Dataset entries

Lemma outline_places b p i sec m :
  ∃ sec' m', outline_block d b p (N.of_nat i, sec, m) = (N.of_nat (S i), sec', m') ∧
    descriptors_of m' = insert_places (node_places p i (NBlock b)) (descriptors_of m).
Proof.
  revert p i sec m. induction b as [b Hq Hl] using block_tree_ind. intros p i sec m.
  rewrite node_places_unfold. destruct b as [id el op obs kind marks]. simpl in Hq, Hl.
  assert (Hsucc : (N.of_nat i + 1 = N.of_nat (S i))%N) by lia.
  destruct kind as [| |st items mv| |ch| |]; simpl; rewrite Hsucc.
  1,2,4,6,7: eexists _, _; split; [reflexivity|]; by rewrite fmap_insert.
  - eexists _, _; split; [reflexivity|]. rewrite iter_fold_live, sequence_iter_live.
    assert (Hin : ∀ x, x ∈ live_elems items → ∀ c, c ∈ sequence_iter (it_children x.2) → ∀ p i sec m, ∃ sec' m',
      outline_block d c p (N.of_nat i, sec, m) = (N.of_nat (S i), sec', m') ∧
      descriptors_of m' = insert_places (node_places p i (NBlock c)) (descriptors_of m)).
    { intros x Hx c Hc. eapply Hl; [done| |exact Hc]. rewrite sequence_iter_live. by apply list_elem_of_fmap_2. }
    clear Hl Hq Hsucc.
    match goal with |- descriptors_of (fold_left ?f _ (_, ?m0)).2 = _ => enough (H : ∀ k m,
      descriptors_of (fold_left f (live_elems items) (N.of_nat k, m)).2 =
      insert_places (forest_places (Some id) k (NItem <$> (live_elems items).*2)) (descriptors_of m))
      by (etrans; [apply (H 0 m0)|]; by rewrite fmap_insert) end.
    clear m. induction (live_elems items) as [|[e it] xs IH]; intros n m; [done|].
    specialize (IH (λ x Hx, Hin x (list_elem_of_further _ _ _ Hx))). specialize (Hin (e, it) ltac:(left)).
    destruct it as [iid ie t to tv pv cs]. cbn [fold_left fmap list_fmap snd it_children] in *.
    pose proof (outline_forest _ Hin (Some iid) 0 sec
      (<[iid := mkEntry (list_item_descriptor (mkItem iid ie t to tv pv cs) (Some id) (N.of_nat n)) sec]> m)) as Hf.
    rewrite iter_fold_live. rewrite sequence_iter_live in Hf. rewrite fold_left_fmap in Hf.
    change (N.of_nat 0) with 0%N in Hf. destruct (fold_left _ (live_elems cs) _) as [[o' sec'] m'].
    replace (N.of_nat n + 1)%N with (N.of_nat (S n)) by lia.
    rewrite IH. cbn [forest_places]. rewrite insert_places_app. f_equal. cbn [snd]. rewrite Hf.
    rewrite node_places_unfold, fmap_insert. cbn [node_children it_children]. by rewrite sequence_iter_live.
  - eexists _, _; split; [reflexivity|].
    pose proof (outline_forest (sequence_iter ch) (λ b Hb, Hq ch b eq_refl Hb) (Some id) 0 sec) as Hf.
    specialize (Hf (<[id := mkEntry (block_descriptor json_list_style json_fence_style d
      (mkBlock id el op obs (BlockQuote ch) marks) p (N.of_nat i)) sec]> m)).
    rewrite iter_fold_live. rewrite sequence_iter_live in Hf |- *. rewrite fold_left_fmap in Hf.
    destruct (fold_left _ (live_elems ch) _) as [[o' sec'] m']. simpl. rewrite Hf. by rewrite fmap_insert.
Qed.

Activity: When you write the entries out again, keep every word and mark exactly as it is.

Problem solution:
Lemma outline_places b p i sec m :
  ∃ sec' m', outline_block d b p (N.of_nat i, sec, m) = (N.of_nat (S i), sec', m') ∧
    descriptors_of m' = insert_places (node_places p i (NBlock b)) (descriptors_of m).
Proof.
  revert p i sec m. induction b as [b Hq Hl] using block_tree_ind. intros p i sec m.
  rewrite node_places_unfold. destruct b as [id el op obs kind marks]. simpl in Hq, Hl.
  assert (Hsucc : (N.of_nat i + 1 = N.of_nat (S i))%N) by lia.
  destruct kind as [| |st items mv| |ch| |]; simpl; rewrite Hsucc.
  1,2,4,6,7: eexists _, _; split; [reflexivity|]; by rewrite fmap_insert.
  - eexists _, _; split; [reflexivity|]. rewrite iter_fold_live, sequence_iter_live.
    assert (Hin : ∀ x, x ∈ live_elems items → ∀ c, c ∈ sequence_iter (it_children x.2) → ∀ p i sec m, ∃ sec' m',
      outline_block d c p (N.of_nat i, sec, m) = (N.of_nat (S i), sec', m') ∧
      descriptors_of m' = insert_places (node_places p i (NBlock c)) (descriptors_of m)).
    { intros x Hx c Hc. eapply Hl; [done| |exact Hc]. rewrite sequence_iter_live. by apply list_elem_of_fmap_2. }
    clear Hl Hq Hsucc.
    match goal with |- descriptors_of (fold_left ?f _ (_, ?m0)).2 = _ => enough (H : ∀ k m,
      descriptors_of (fold_left f (live_elems items) (N.of_nat k, m)).2 =
      insert_places (forest_places (Some id) k (NItem <$> (live_elems items).*2)) (descriptors_of m))
      by (etrans; [apply (H 0 m0)|]; by rewrite fmap_insert) end.
    clear m. induction (live_elems items) as [|[e it] xs IH]; intros n m; [done|].
    specialize (IH (λ x Hx, Hin x (list_elem_of_further _ _ _ Hx))). specialize (Hin (e, it) ltac:(left)).
    destruct it as [iid ie t to tv pv cs]. cbn [fold_left fmap list_fmap snd it_children] in *.
    pose proof (outline_forest _ Hin (Some iid) 0 sec
      (<[iid := mkEntry (list_item_descriptor (mkItem iid ie t to tv pv cs) (Some id) (N.of_nat n)) sec]> m)) as Hf.
    rewrite iter_fold_live. rewrite sequence_iter_live in Hf. rewrite fold_left_fmap in Hf.
    change (N.of_nat 0) with 0%N in Hf. destruct (fold_left _ (live_elems cs) _) as [[o' sec'] m'].
    replace (N.of_nat n + 1)%N with (N.of_nat (S n)) by lia.
    rewrite IH. cbn [forest_places]. rewrite insert_places_app. f_equal. cbn [snd]. rewrite Hf.
    rewrite node_places_unfold, fmap_insert. cbn [node_children it_children]. by rewrite sequence_iter_live.
  - eexists _, _; split; [reflexivity|].
    pose proof (outline_forest (sequence_iter ch) (λ b Hb, Hq ch b eq_refl Hb) (Some id) 0 sec) as Hf.
    specialize (Hf (<[id := mkEntry (block_descriptor json_list_style json_fence_style d
      (mkBlock id el op obs (BlockQuote ch) marks) p (N.of_nat i)) sec]> m)).
    rewrite iter_fold_live. rewrite sequence_iter_live in Hf |- *. rewrite fold_left_fmap in Hf.
    destruct (fold_left _ (live_elems ch) _) as [[o' sec'] m']. simpl. rewrite Hf. by rewrite fmap_insert.
Qed.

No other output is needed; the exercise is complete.